═══ Data listing

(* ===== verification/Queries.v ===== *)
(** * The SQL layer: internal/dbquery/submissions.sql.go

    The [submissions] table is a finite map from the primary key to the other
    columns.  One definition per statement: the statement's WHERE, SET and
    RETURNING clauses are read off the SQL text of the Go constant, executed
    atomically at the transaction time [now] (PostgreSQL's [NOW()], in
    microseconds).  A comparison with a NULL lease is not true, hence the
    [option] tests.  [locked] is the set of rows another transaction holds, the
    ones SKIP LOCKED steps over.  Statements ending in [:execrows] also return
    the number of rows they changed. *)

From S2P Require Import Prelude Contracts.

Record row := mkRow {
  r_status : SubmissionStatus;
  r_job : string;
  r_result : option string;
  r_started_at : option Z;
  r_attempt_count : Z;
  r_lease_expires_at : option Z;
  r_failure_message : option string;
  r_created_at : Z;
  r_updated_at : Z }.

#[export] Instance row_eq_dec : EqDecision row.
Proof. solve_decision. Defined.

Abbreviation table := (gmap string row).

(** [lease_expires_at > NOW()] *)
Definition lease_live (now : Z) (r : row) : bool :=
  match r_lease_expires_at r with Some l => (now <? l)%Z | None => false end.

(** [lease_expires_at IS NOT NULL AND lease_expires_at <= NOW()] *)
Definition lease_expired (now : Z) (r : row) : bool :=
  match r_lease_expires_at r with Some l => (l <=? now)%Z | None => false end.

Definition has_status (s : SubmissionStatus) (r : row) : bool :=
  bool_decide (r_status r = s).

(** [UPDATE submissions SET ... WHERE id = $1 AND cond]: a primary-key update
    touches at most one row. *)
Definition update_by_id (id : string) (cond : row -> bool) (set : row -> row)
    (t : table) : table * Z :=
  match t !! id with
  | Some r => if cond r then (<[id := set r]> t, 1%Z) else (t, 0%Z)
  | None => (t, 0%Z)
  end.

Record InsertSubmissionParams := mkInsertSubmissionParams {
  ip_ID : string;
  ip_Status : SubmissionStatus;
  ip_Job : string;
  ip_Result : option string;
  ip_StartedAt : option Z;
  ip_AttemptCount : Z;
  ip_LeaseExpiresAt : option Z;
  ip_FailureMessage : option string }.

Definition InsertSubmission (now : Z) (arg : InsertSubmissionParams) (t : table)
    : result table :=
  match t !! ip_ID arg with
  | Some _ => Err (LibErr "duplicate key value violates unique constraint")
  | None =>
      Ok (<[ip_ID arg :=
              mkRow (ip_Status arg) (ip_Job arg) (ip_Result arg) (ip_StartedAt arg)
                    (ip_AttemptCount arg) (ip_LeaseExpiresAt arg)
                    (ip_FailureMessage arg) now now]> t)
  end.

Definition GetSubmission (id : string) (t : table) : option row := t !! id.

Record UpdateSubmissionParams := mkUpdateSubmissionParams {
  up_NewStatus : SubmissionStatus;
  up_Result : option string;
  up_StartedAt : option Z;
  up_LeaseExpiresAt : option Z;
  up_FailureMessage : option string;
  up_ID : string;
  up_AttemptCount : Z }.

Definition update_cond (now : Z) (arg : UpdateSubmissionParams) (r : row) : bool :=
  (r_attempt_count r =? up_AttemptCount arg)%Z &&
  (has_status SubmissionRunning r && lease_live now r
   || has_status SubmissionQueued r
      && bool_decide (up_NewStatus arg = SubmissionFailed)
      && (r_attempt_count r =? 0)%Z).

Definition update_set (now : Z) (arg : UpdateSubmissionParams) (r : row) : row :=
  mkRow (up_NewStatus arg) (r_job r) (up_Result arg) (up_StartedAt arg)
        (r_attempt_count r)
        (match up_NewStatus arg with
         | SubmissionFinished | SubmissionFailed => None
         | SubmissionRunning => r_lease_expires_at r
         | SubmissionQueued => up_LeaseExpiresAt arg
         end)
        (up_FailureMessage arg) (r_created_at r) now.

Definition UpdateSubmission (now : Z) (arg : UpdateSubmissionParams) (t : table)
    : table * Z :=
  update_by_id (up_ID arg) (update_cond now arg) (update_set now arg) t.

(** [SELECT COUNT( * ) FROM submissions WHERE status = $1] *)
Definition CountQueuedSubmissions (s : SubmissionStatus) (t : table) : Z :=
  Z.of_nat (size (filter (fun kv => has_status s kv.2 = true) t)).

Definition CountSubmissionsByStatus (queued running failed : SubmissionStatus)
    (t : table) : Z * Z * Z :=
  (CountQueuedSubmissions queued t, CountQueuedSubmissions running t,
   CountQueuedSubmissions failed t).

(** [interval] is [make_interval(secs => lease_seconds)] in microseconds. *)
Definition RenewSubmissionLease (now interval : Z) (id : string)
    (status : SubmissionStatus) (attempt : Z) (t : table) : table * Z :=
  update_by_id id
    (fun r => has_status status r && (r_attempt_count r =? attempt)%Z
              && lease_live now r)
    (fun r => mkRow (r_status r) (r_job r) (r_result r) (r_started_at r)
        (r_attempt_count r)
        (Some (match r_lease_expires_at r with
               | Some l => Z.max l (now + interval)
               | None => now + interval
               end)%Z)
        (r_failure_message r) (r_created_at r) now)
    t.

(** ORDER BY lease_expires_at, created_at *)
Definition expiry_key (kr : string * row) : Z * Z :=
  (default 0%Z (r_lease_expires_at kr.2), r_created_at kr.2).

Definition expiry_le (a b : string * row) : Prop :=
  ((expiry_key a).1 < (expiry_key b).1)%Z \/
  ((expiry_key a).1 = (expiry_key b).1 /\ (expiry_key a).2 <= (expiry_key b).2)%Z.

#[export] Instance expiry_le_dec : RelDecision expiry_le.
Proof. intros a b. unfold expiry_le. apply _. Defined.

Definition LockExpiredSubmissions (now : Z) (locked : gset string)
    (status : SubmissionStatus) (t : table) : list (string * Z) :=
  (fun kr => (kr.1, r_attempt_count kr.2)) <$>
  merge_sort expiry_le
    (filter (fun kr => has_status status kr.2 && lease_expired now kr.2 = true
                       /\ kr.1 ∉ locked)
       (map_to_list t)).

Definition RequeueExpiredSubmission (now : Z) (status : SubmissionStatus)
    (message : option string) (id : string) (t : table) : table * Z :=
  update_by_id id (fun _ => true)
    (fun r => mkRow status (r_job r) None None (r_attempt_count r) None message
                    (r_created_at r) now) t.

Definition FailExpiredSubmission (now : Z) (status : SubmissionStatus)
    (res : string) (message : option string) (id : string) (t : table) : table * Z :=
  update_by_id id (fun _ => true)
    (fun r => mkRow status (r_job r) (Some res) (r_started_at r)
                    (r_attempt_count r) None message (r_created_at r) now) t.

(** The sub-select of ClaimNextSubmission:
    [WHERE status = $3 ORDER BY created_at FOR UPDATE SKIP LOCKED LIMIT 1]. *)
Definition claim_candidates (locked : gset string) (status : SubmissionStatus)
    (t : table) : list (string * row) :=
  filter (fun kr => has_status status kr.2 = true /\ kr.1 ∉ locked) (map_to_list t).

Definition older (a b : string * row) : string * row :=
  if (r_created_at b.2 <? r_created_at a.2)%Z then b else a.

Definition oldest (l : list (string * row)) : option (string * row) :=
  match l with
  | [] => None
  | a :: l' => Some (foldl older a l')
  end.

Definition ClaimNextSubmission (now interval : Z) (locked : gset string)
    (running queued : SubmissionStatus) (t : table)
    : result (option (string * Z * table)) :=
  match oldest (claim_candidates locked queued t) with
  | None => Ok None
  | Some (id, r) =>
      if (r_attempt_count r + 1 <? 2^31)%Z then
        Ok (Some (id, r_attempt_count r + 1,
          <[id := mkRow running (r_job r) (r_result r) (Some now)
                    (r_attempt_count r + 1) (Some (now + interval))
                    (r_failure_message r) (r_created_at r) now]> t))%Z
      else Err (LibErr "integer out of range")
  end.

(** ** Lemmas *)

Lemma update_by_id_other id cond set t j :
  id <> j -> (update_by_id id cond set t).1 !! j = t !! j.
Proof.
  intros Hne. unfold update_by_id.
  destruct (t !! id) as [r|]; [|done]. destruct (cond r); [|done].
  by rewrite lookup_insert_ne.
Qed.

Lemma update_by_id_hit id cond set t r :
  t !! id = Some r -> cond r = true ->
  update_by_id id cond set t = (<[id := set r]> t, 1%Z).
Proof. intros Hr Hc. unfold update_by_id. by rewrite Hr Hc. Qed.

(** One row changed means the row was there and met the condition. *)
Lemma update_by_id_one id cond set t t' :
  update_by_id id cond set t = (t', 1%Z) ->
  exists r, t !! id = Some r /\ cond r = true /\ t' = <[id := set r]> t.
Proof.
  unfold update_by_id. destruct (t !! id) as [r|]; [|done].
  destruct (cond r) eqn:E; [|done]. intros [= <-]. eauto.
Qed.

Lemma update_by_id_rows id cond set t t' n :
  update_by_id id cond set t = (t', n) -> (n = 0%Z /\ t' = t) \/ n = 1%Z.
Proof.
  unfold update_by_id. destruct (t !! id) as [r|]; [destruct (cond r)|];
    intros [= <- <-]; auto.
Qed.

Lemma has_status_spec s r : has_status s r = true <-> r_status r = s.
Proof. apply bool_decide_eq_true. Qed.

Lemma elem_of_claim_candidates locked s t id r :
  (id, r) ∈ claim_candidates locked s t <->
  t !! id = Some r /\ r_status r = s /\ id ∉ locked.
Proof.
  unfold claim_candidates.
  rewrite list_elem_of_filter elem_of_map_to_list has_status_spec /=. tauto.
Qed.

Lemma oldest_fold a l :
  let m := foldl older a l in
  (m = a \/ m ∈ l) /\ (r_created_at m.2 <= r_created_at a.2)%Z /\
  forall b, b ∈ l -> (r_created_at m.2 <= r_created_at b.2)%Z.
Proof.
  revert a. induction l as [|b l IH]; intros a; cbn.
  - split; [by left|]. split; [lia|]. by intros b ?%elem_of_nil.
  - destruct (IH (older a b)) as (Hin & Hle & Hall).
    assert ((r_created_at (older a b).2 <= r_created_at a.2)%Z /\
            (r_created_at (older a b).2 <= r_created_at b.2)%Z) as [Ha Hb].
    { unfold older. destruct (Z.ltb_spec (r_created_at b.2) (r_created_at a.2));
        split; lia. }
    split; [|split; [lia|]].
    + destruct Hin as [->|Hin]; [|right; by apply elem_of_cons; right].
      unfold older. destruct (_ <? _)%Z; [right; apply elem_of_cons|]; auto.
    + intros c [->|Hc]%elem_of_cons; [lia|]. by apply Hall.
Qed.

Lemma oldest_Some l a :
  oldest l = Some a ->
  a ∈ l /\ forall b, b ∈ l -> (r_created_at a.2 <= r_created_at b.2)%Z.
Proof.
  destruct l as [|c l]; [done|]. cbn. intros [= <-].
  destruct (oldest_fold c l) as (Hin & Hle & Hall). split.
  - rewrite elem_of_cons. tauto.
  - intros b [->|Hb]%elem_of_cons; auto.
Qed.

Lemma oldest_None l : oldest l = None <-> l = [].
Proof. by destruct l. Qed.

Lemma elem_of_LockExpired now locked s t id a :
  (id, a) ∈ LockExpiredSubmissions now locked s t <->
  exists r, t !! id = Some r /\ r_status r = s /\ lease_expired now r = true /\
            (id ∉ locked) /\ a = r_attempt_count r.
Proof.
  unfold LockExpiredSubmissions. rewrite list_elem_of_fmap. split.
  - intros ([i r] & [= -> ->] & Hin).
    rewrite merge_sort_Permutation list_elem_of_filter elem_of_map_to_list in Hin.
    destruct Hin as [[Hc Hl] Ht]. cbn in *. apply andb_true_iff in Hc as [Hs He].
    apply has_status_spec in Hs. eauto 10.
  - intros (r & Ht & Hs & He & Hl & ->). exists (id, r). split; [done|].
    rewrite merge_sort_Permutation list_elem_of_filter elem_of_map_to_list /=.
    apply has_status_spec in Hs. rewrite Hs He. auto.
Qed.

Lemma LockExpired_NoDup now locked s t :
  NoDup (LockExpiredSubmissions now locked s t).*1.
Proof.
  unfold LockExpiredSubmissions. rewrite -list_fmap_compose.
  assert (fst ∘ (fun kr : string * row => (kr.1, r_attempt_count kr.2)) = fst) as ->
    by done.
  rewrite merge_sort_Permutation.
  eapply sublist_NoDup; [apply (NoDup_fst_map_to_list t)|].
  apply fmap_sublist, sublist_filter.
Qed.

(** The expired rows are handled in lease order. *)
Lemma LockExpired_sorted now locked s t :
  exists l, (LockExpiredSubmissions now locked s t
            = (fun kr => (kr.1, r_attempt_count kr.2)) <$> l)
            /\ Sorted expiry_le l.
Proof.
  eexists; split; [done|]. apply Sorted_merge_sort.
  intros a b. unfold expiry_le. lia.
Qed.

══════
═══ Data listing

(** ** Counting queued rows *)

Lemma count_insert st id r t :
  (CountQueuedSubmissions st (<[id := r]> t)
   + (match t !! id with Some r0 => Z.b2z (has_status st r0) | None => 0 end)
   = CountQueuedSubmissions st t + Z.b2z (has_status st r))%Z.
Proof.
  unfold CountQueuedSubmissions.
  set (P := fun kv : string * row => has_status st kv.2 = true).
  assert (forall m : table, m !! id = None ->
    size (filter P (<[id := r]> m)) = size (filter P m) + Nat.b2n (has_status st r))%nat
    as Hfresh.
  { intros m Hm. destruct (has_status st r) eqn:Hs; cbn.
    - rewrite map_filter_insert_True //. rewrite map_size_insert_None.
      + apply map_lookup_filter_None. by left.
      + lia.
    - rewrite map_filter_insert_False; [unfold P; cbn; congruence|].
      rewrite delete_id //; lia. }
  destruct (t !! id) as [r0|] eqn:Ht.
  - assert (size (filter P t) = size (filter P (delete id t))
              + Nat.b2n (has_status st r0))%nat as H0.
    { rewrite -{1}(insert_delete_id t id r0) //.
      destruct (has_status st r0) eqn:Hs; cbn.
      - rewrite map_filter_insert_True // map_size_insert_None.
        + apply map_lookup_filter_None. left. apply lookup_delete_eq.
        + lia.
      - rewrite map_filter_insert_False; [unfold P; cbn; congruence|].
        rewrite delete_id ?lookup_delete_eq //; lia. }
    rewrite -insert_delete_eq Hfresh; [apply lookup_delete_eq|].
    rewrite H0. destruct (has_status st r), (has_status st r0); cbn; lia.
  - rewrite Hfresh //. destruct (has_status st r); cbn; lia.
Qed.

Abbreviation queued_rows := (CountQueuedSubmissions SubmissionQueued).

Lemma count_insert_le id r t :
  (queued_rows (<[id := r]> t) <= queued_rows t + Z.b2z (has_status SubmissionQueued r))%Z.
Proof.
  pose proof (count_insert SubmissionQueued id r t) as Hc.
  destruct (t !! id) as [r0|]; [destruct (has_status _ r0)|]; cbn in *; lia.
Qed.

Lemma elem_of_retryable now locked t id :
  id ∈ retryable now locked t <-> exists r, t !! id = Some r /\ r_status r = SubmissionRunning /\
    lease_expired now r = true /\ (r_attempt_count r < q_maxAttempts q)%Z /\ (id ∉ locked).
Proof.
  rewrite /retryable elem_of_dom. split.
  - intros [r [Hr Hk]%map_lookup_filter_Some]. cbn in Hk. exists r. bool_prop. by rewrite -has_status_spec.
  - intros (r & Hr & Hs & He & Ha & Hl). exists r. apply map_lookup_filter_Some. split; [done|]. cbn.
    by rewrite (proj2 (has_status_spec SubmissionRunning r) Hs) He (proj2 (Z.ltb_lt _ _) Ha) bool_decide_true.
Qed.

══════

• **Action item**
Above are some records; copy exactly the lines from the one with "(* ===== verification/Queries.v ===== *)" through the one with "transaction holds, the", both included, and no others.

• **Result of the task**
(* ===== verification/Queries.v ===== *)
(** * The SQL layer: internal/dbquery/submissions.sql.go

    The [submissions] table is a finite map from the primary key to the other
    columns.  One definition per statement: the statement's WHERE, SET and
    RETURNING clauses are read off the SQL text of the Go constant, executed
    atomically at the transaction time [now] (PostgreSQL's [NOW()], in
    microseconds).  A comparison with a NULL lease is not true, hence the
    [option] tests.  [locked] is the set of rows another transaction holds, the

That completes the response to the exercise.